**TASK OBJECTIVE**
Repeat exactly the lines below that lie between the line with "sound (n + Z.of_nat (length es)) pins s' /\" and the line with "(** C37: in", counting both of those lines as part of the answer.

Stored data

------

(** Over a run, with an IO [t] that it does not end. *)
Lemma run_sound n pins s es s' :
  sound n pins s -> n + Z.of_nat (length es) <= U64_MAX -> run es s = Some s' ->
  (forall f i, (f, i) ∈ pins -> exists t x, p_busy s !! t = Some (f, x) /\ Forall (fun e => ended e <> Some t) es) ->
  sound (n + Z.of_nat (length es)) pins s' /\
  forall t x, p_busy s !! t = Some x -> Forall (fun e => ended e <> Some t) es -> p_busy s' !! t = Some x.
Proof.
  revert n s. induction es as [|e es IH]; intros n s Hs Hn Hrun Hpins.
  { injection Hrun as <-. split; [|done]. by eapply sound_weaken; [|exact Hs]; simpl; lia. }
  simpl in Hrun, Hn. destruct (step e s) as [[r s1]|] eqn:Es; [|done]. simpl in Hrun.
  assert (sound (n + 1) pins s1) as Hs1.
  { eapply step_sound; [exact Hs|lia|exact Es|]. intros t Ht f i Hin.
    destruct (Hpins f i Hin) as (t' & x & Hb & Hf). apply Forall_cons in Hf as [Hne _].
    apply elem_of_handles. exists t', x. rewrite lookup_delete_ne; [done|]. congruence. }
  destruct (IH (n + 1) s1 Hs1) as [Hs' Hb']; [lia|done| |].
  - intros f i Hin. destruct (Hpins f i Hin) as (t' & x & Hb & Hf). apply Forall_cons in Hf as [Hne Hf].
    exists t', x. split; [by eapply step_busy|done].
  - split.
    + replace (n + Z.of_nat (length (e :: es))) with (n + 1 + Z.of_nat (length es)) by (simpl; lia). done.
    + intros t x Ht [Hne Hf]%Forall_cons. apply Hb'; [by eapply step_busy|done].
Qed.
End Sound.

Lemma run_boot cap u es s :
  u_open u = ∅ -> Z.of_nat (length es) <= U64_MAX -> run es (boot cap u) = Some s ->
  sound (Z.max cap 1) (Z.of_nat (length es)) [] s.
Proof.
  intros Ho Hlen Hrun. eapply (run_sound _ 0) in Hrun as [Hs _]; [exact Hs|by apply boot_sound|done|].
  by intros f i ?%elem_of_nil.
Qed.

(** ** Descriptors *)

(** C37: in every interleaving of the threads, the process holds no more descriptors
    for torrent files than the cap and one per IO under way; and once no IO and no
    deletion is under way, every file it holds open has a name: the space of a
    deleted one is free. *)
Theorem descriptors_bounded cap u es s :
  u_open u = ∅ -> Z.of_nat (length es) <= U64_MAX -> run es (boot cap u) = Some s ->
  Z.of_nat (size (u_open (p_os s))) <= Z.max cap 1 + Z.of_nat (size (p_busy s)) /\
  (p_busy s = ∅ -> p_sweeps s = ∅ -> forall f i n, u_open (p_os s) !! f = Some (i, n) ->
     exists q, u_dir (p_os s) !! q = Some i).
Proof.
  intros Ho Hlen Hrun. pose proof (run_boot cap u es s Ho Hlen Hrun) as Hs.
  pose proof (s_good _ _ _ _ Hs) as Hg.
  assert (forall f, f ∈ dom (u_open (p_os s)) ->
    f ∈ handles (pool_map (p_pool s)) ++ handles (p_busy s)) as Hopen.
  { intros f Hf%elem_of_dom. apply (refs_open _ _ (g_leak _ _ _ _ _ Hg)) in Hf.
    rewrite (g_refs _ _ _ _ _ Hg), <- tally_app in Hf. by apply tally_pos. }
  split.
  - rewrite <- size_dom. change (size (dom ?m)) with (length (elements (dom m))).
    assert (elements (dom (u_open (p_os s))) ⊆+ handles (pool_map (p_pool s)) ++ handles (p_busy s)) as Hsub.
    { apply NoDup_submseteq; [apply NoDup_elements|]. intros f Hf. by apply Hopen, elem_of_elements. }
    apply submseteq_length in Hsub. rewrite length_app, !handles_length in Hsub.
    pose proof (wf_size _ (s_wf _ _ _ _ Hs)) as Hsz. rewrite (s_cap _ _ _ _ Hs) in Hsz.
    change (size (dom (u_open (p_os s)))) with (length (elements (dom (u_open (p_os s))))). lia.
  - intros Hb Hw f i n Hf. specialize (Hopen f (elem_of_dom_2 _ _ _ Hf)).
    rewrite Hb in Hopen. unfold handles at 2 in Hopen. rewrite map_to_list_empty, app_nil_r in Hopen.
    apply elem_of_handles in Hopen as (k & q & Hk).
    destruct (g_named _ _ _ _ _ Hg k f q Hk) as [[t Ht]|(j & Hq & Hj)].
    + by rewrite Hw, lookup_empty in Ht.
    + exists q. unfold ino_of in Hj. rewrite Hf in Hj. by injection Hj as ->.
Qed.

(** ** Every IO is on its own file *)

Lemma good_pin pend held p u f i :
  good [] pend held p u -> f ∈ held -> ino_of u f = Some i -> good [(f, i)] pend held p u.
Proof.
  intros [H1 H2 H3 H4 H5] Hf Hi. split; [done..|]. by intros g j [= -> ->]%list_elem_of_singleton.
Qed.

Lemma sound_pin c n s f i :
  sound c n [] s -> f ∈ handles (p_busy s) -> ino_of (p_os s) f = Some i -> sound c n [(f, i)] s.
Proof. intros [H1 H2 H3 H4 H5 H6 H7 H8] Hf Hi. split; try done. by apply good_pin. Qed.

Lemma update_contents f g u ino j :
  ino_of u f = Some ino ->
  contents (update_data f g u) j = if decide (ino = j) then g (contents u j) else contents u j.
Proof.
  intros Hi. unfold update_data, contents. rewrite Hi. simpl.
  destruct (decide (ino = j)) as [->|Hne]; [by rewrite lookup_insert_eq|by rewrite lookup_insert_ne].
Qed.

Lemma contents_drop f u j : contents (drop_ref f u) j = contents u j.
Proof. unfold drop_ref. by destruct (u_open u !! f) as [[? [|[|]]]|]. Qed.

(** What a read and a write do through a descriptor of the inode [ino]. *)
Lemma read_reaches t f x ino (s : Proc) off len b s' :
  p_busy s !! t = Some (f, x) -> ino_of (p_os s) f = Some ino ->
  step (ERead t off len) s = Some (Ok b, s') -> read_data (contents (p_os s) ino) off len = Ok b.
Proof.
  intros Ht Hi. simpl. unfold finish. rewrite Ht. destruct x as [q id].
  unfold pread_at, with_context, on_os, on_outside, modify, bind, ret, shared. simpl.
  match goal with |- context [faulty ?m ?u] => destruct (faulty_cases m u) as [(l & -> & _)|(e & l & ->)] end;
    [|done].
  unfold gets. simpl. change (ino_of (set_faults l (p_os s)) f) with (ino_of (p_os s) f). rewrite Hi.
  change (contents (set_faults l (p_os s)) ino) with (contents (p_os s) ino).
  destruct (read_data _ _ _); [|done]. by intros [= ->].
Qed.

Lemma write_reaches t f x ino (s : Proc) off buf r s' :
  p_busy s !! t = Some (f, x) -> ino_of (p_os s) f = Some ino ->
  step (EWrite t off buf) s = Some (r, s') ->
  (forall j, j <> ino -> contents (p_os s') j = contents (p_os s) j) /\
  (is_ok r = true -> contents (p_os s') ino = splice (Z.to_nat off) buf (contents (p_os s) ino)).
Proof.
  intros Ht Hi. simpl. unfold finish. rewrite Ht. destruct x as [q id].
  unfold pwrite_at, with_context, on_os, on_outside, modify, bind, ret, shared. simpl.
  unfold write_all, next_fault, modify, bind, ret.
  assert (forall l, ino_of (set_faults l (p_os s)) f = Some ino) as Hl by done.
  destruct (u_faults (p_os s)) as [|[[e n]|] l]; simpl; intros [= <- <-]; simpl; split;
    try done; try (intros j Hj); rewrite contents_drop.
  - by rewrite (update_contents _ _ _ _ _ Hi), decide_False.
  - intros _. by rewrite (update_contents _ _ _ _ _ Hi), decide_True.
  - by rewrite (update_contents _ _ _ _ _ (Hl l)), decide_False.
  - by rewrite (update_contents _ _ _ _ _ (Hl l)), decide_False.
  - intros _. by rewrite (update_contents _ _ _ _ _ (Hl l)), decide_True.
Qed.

------

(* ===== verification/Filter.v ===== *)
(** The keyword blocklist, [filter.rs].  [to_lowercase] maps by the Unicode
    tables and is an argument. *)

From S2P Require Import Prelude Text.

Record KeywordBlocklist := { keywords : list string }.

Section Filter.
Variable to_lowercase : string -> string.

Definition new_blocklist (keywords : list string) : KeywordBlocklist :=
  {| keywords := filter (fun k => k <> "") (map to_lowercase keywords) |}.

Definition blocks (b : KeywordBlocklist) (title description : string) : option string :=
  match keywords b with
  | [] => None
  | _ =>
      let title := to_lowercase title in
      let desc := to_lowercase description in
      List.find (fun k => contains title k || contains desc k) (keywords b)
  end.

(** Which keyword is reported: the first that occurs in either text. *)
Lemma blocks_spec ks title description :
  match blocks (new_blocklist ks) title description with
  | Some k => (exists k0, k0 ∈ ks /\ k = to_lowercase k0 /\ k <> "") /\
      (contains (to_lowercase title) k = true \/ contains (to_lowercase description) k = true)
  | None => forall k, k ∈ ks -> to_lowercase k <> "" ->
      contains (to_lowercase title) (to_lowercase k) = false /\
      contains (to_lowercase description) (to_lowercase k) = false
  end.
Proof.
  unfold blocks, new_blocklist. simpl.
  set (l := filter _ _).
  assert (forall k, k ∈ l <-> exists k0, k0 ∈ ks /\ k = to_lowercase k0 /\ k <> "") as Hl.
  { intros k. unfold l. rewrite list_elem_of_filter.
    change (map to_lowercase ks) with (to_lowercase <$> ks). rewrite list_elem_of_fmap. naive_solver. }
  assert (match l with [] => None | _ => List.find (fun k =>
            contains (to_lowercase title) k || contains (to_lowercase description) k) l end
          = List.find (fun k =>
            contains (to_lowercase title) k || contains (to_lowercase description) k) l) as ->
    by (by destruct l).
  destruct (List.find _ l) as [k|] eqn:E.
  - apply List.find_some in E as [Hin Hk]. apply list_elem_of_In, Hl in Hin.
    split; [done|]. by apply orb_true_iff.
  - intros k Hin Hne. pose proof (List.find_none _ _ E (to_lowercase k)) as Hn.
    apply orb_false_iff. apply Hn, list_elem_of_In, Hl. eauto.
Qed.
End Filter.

------

**ANSWER BELOW**
  sound (n + Z.of_nat (length es)) pins s' /\
  forall t x, p_busy s !! t = Some x -> Forall (fun e => ended e <> Some t) es -> p_busy s' !! t = Some x.
Proof.
  revert n s. induction es as [|e es IH]; intros n s Hs Hn Hrun Hpins.
  { injection Hrun as <-. split; [|done]. by eapply sound_weaken; [|exact Hs]; simpl; lia. }
  simpl in Hrun, Hn. destruct (step e s) as [[r s1]|] eqn:Es; [|done]. simpl in Hrun.
  assert (sound (n + 1) pins s1) as Hs1.
  { eapply step_sound; [exact Hs|lia|exact Es|]. intros t Ht f i Hin.
    destruct (Hpins f i Hin) as (t' & x & Hb & Hf). apply Forall_cons in Hf as [Hne _].
    apply elem_of_handles. exists t', x. rewrite lookup_delete_ne; [done|]. congruence. }
  destruct (IH (n + 1) s1 Hs1) as [Hs' Hb']; [lia|done| |].
  - intros f i Hin. destruct (Hpins f i Hin) as (t' & x & Hb & Hf). apply Forall_cons in Hf as [Hne Hf].
    exists t', x. split; [by eapply step_busy|done].
  - split.
    + replace (n + Z.of_nat (length (e :: es))) with (n + 1 + Z.of_nat (length es)) by (simpl; lia). done.
    + intros t x Ht [Hne Hf]%Forall_cons. apply Hb'; [by eapply step_busy|done].
Qed.
End Sound.

Lemma run_boot cap u es s :
  u_open u = ∅ -> Z.of_nat (length es) <= U64_MAX -> run es (boot cap u) = Some s ->
  sound (Z.max cap 1) (Z.of_nat (length es)) [] s.
Proof.
  intros Ho Hlen Hrun. eapply (run_sound _ 0) in Hrun as [Hs _]; [exact Hs|by apply boot_sound|done|].
  by intros f i ?%elem_of_nil.
Qed.

(** ** Descriptors *)

(** C37: in every interleaving of the threads, the process holds no more descriptors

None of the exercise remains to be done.